While fibroin isolated from the cocoons of domesticated silkworm Bombyx mori supports growth of human corneal limbal epithelial (HLE) cells, the mechanism of cell attachment remains unclear. In the present study we sought to enhance the attachment of HLE cells to membranes of Bombyx mori silk fibroin (BMSF) through surface functionalization with an arginine-glycine-aspartic acid (RGD)-containing peptide. Moreover, we have examined the response of HLE cells to BMSF when blended with the fibroin produced by a wild silkworm, Antheraea pernyi, which is known to contain RGD sequences within its primary structure. A procedure to isolate A. pernyi silk fibroin (APSF) from the cocoons was established, and blends of the two fibroins were prepared at five different BMSF/APSF ratios. In another experiment, BMSF surface was modified by binding chemically the GRGDSPC peptide using a water-soluble carbodiimide. Primary HLE were grown in the absence of serum on membranes made of BMSF, APSF, and their blends, as well as on RGD-modified BMSF. There was no statistically significant enhancing effect on the cell attachment due to the RGD presence.

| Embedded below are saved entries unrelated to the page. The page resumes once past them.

(** * AIJobMatcher: the job-posting cleaning pipeline and the LLM adapter

    A shallow embedding of [jobs_clean.py] (text normalisation, quality
    filter, duplicate collapsing, schema check) and of [llm_reasoning.py]
    ([run_one] and the helpers it calls), with the properties the
    specification states about them.

    Python strings are sequences of Unicode code points; they are modelled
    as lists of code points ([N]).  The regular expressions of the module
    are modelled by the length of the match they have at the start of a
    string, and [re.sub] by a left-to-right scan over non-overlapping
    matches. *)

From Stdlib Require Import ZArith NArith Ascii String DecimalString Lia.
From stdpp Require Import base option list gmap.

Set Warnings "-register-all,-clear-no-such-hyp".

Local Open Scope N_scope.

(** ** Python strings *)

Definition pystr := list N.

(** A string literal of the source, as a list of code points. *)
Definition py (s : string) : pystr := map N_of_ascii (list_ascii_of_string s).

Definition SPACE : N := 32.   (* " " *)
Definition NBSP : N := 160.   (* U+00A0, the non-breaking space *)
Definition LT : N := 60.      (* "<" *)
Definition GT : N := 62.      (* ">" *)

Definition in_range (lo hi c : N) : bool := (lo <=? c) && (c <=? hi).

(** [\s] of [re] on [str] patterns, which is also the set [str.strip()]
    removes: the code points for which [str.isspace()] holds. *)
Definition is_space (c : N) : bool :=
  in_range 9 13 c || in_range 28 31 c || (c =? 32) || (c =? 133) ||
  (c =? 160) || (c =? 5760) || in_range 8192 8202 c || (c =? 8232) ||
  (c =? 8233) || (c =? 8239) || (c =? 8287) || (c =? 12288).

Definition is_ascii_letter (c : N) : bool := in_range 65 90 c || in_range 97 122 c.
Definition is_ascii_digit (c : N) : bool := in_range 48 57 c.

(** The punctuation kept by [_ALLOWED_DESC]: + # . - / % ( ) : , *)
Definition is_tech_punct (c : N) : bool :=
  (c =? 43) || (c =? 35) || (c =? 46) || (c =? 45) || (c =? 47) ||
  (c =? 37) || (c =? 40) || (c =? 41) || (c =? 58) || (c =? 44).

(** The complement of the class [[^A-Za-z0-9\s\+\#\.\-\/\%\(\)\:\,]]. *)
Definition desc_allowed (c : N) : bool :=
  is_ascii_letter c || is_ascii_digit c || is_space c || is_tech_punct c.

(** ** Cell values *)

(** What a cell of the loaded table, or an argument of the cleaners, can
    be.  [VFloat] is a float other than NaN; binary floating point is not
    modelled, the constructor carries the text [str()] renders for it. *)
Inductive value :=
  | VNone
  | VNaN
  | VStr (s : pystr)
  | VInt (z : Z)
  | VBool (b : bool)
  | VFloat (shown : pystr).

Definition pd_isna (v : value) : bool :=
  match v with
  | VNone | VNaN => true
  | _ => false
  end.

(** [str(v)] *)
Definition py_str (v : value) : pystr :=
  match v with
  | VNone => py "None"
  | VNaN => py "nan"
  | VStr s => s
  | VInt z => py (NilEmpty.string_of_int (Z.to_int z))
  | VBool true => py "True"
  | VBool false => py "False"
  | VFloat shown => shown
  end.

(** ** [re.sub] and the patterns of the module *)

(** A pattern, given by the length of its match at the start of a string
    ([None]: no match there).  None of the patterns below matches the
    empty string. *)
Definition matcher := pystr → option nat.

(** [re_sub_from m repl skip s]: the scan of [re.sub], when the first
    [skip] characters of [s] still belong to the match just replaced. *)
Fixpoint re_sub_from (m : matcher) (repl : pystr) (skip : nat) (s : pystr) : pystr :=
  match s with
  | [] => []
  | c :: r =>
      match skip with
      | S k => re_sub_from m repl k r
      | O =>
          match m s with
          | Some (S k) => repl ++ re_sub_from m repl k r
          | _ => c :: re_sub_from m repl 0 r
          end
      end
  end.

(** [pattern.sub(repl, s)] *)
Definition re_sub (m : matcher) (repl : pystr) (s : pystr) : pystr :=
  re_sub_from m repl 0 s.

(** Number of characters before the first [>], when there is one. *)
Fixpoint upto_gt (s : pystr) : option nat :=
  match s with
  | [] => None
  | c :: r => if c =? GT then Some O else S <$> upto_gt r
  end.

(** [<[^>]+>] *)
Definition m_html : matcher := λ s,
  match s with
  | c :: r =>
      if c =? LT then
        match upto_gt r with
        | Some (S n) => Some (S (S (S n)))
        | _ => None
        end
      else None
  | [] => None
  end.

(** Length of the leading run of non-whitespace characters. *)
Fixpoint nonspace_run (s : pystr) : nat :=
  match s with
  | [] => O
  | c :: r => if is_space c then O else S (nonspace_run r)
  end.

(** Length of the leading run of whitespace characters. *)
Fixpoint space_run (s : pystr) : nat :=
  match s with
  | [] => O
  | c :: r => if is_space c then S (space_run r) else O
  end.

(** What follows the literal [lit] at the start of [s]. *)
Fixpoint lit_rest (lit s : pystr) : option pystr :=
  match lit with
  | [] => Some s
  | a :: lit' =>
      match s with
      | c :: r => if a =? c then lit_rest lit' r else None
      | [] => None
      end
  end.

(** A literal followed by [\S+]. *)
Definition lit_nonspace (lit : pystr) : matcher := λ s,
  match lit_rest lit s with
  | Some r =>
      match nonspace_run r with
      | O => None
      | S n => Some (length lit + S n)%nat
      end
  | None => None
  end.

(** [(https?://\S+|www\.\S+)] *)
Definition m_url : matcher := λ s,
  match lit_nonspace (py "http://") s with
  | Some n => Some n
  | None =>
      match lit_nonspace (py "https://") s with
      | Some n => Some n
      | None => lit_nonspace (py "www.") s
      end
  end.

(** [\s+] *)
Definition m_space : matcher := λ s,
  match space_run s with
  | O => None
  | S n => Some (S n)
  end.

(** [[^A-Za-z0-9\s\+\#\.\-\/\%\(\)\:\,]] *)
Definition m_disallowed : matcher := λ s,
  match s with
  | c :: _ => if desc_allowed c then None else Some 1%nat
  | [] => None
  end.

(** [s.replace(old, new)] for one-character [old] and [new]. *)
Definition str_replace (old new : N) (s : pystr) : pystr :=
  map (λ c, if c =? old then new else c) s.

Definition lstrip (s : pystr) : pystr := drop (space_run s) s.

Fixpoint rstrip (s : pystr) : pystr :=
  match s with
  | [] => []
  | c :: r =>
      match rstrip r with
      | [] => if is_space c then [] else [c]
      | r' => c :: r'
      end
  end.

(** [s.strip()] *)
Definition strip (s : pystr) : pystr := rstrip (lstrip s).

(** ** The two cleaners of [jobs_clean.py] *)

Definition clean_text (v : value) : pystr :=
  if pd_isna v then []
  else
    let s := py_str v in
    let s := str_replace NBSP SPACE s in
    let s := re_sub m_html [SPACE] s in
    let s := strip (re_sub m_space [SPACE] s) in
    s.
(** ** A concrete deployment

    Two snapshots, none named [api]; an [info.txt] one line short; a schema
    of two groups; a decoder for the few JSON texts the examples use. *)

Definition demo_head (url : string) : option (option string) :=
  if String.eqb url "http://a/cat.png" then Some (Some "image/png")
  else if String.eqb url "http://a/page" then Some (Some "text/html")
  else if String.eqb url "http://a/raw" then Some None
  else None.

Definition demo_json_loads (s : string) : option json :=
  if String.eqb s "null" then Some JNull
  else if String.eqb s "true" then Some (JBool true)
  else if String.eqb s "false" then Some (JBool false)
  else if String.eqb s "1" then Some (JInt 1)
  else if String.eqb s "2" then Some (JInt 2)
  else if String.eqb s "64" then Some (JInt 64)
  else None.

Definition demo : Collaborators := {|
  network := string;
  graph := unit;
  prob := Z;
  os_walk_models := Some ["2018-01-01"; "2019-05-05"];
  os_listdir_ckpts := λ _, Some ["epoch-01.h5"; "final_model.h5"];
  os_listdir_splits := λ _, Some ["classes.txt"; "info.txt"];
  load_class_names := λ _, Return ["cat"; "dog"];
  load_class_info := λ _, Return ["a small feline"];
  json_load_conf := λ _, Return (JDict []);
  load_model := λ ts name, Return name;
  get_default_graph := λ _, tt;
  json_loads := demo_json_loads;
  requests_head := demo_head;
  predict := λ _ _ _ _ _ _ _, Return ([1; 0]%Z, [90; 10]%Z);
  new_temp_name := λ fs, fresh (dom fs);
  new_temp_name_fresh := λ fs, not_elem_of_dom_1 fs _ (is_fresh (dom fs));
  now_strftime := "2019-05-06_101500";
  conf_dict := λ _, JDict [];
  train_fn := λ _ _, None;
  mount_nextcloud_models := None;
  urlencode := λ _, "tbm=isch";
  pkg_info_lines := Return ["Name: imgclas"; "Version: 0.1"];
  os_environ := [("HOME", "/root"); ("CONTAINER_FOO", "bar")];
|}.

Definition demo_globals : @globals demo :=
  {| loaded := false; g_graph := None; g_model := None; g_conf := None;
     g_class_names := None; g_class_info := None; paths_timestamp := None |}.

Definition demo_image_size : descriptor :=
  {| d_value := JInt 224; d_help := None; d_type := Some "int";
     d_choices := None; d_range := None |}.

Definition demo_batch_size : descriptor :=
  {| d_value := JInt 16; d_help := None; d_type := Some "int";
     d_choices := Some [JInt 1; JInt 2; JInt 16]; d_range := None |}.

Definition demo_CONF : schema :=
  {[ "model" := {[ "image_size" := demo_image_size ]};
     "training" := {[ "batch_size" := demo_batch_size ]} ]}.

Definition demo_world : @world demo :=
  {| vars := demo_globals; CONF := demo_CONF; files := ∅; trace := [] |}.

(** The same deployment once the model of [2019-05-05] has been loaded. *)
Definition demo_loaded_world : @world demo :=
  {| vars := @Globals demo true (Some tt) (Some "final_model.h5")
                      (Some (JDict [])) (Some ["cat"; "dog"]) (Some [""; ""])
                      (Some "2019-05-05");
     CONF := demo_CONF; files := ∅; trace := [] |}.

(** ** Further deployments

    The same site with the listings, the trainer and the synchronisation as
    parameters: an empty models directory, a snapshot without checkpoints,
    an [info.txt] that fits the class names, a trainer that fails. *)

Definition site (walk : option (list string)) (ckpts splits info : list string)
    (trainer sync : option exn) : Collaborators := {|
  network := string;
  graph := unit;
  prob := Z;
  os_walk_models := walk;
  os_listdir_ckpts := λ _, Some ckpts;
  os_listdir_splits := λ _, Some splits;
  load_class_names := λ _, Return ["cat"; "dog"];
  load_class_info := λ _, Return info;
  json_load_conf := λ _, Return (JDict []);
  load_model := λ ts name, Return name;
  get_default_graph := λ _, tt;
  json_loads := demo_json_loads;
  requests_head := demo_head;
  predict := λ _ _ _ _ _ _ _, Return ([1; 0]%Z, [90; 10]%Z);
  new_temp_name := λ fs, fresh (dom fs);
  new_temp_name_fresh := λ fs, not_elem_of_dom_1 fs _ (is_fresh (dom fs));
  now_strftime := "2019-05-06_101500";
  conf_dict := λ _, JDict [];
  train_fn := λ _ _, trainer;
  mount_nextcloud_models := sync;
  urlencode := λ _, "tbm=isch";
  pkg_info_lines := Return ["Name: imgclas"; "Version: 0.1"];
  os_environ := [("HOME", "/root"); ("CONTAINER_FOO", "bar")];
|}.

(** The world of a site before any call. *)
Definition site_world (S : Collaborators) (C : schema) : @world S :=
  {| vars := @Globals S false None None None None None None;
     CONF := C; files := ∅; trace := [] |}.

This suggests that the adhesion through RGD ligands may have a complex mechanism, and the investigated strategies are of limited value unless the factors contributing to this mechanism become better known.

Highlights

  • Silk proteins have been introduced as biomaterials in the early 1990s through Minoura‘s seminal papers [1,2,3]

  • The silk fibroin isolated from the cocoons produced by the larvae of domesticated silkmoth Bombyx mori, (BMSF), has been by far the most investigated silk substratum for cells [2,3,5,17,18,19,20,21]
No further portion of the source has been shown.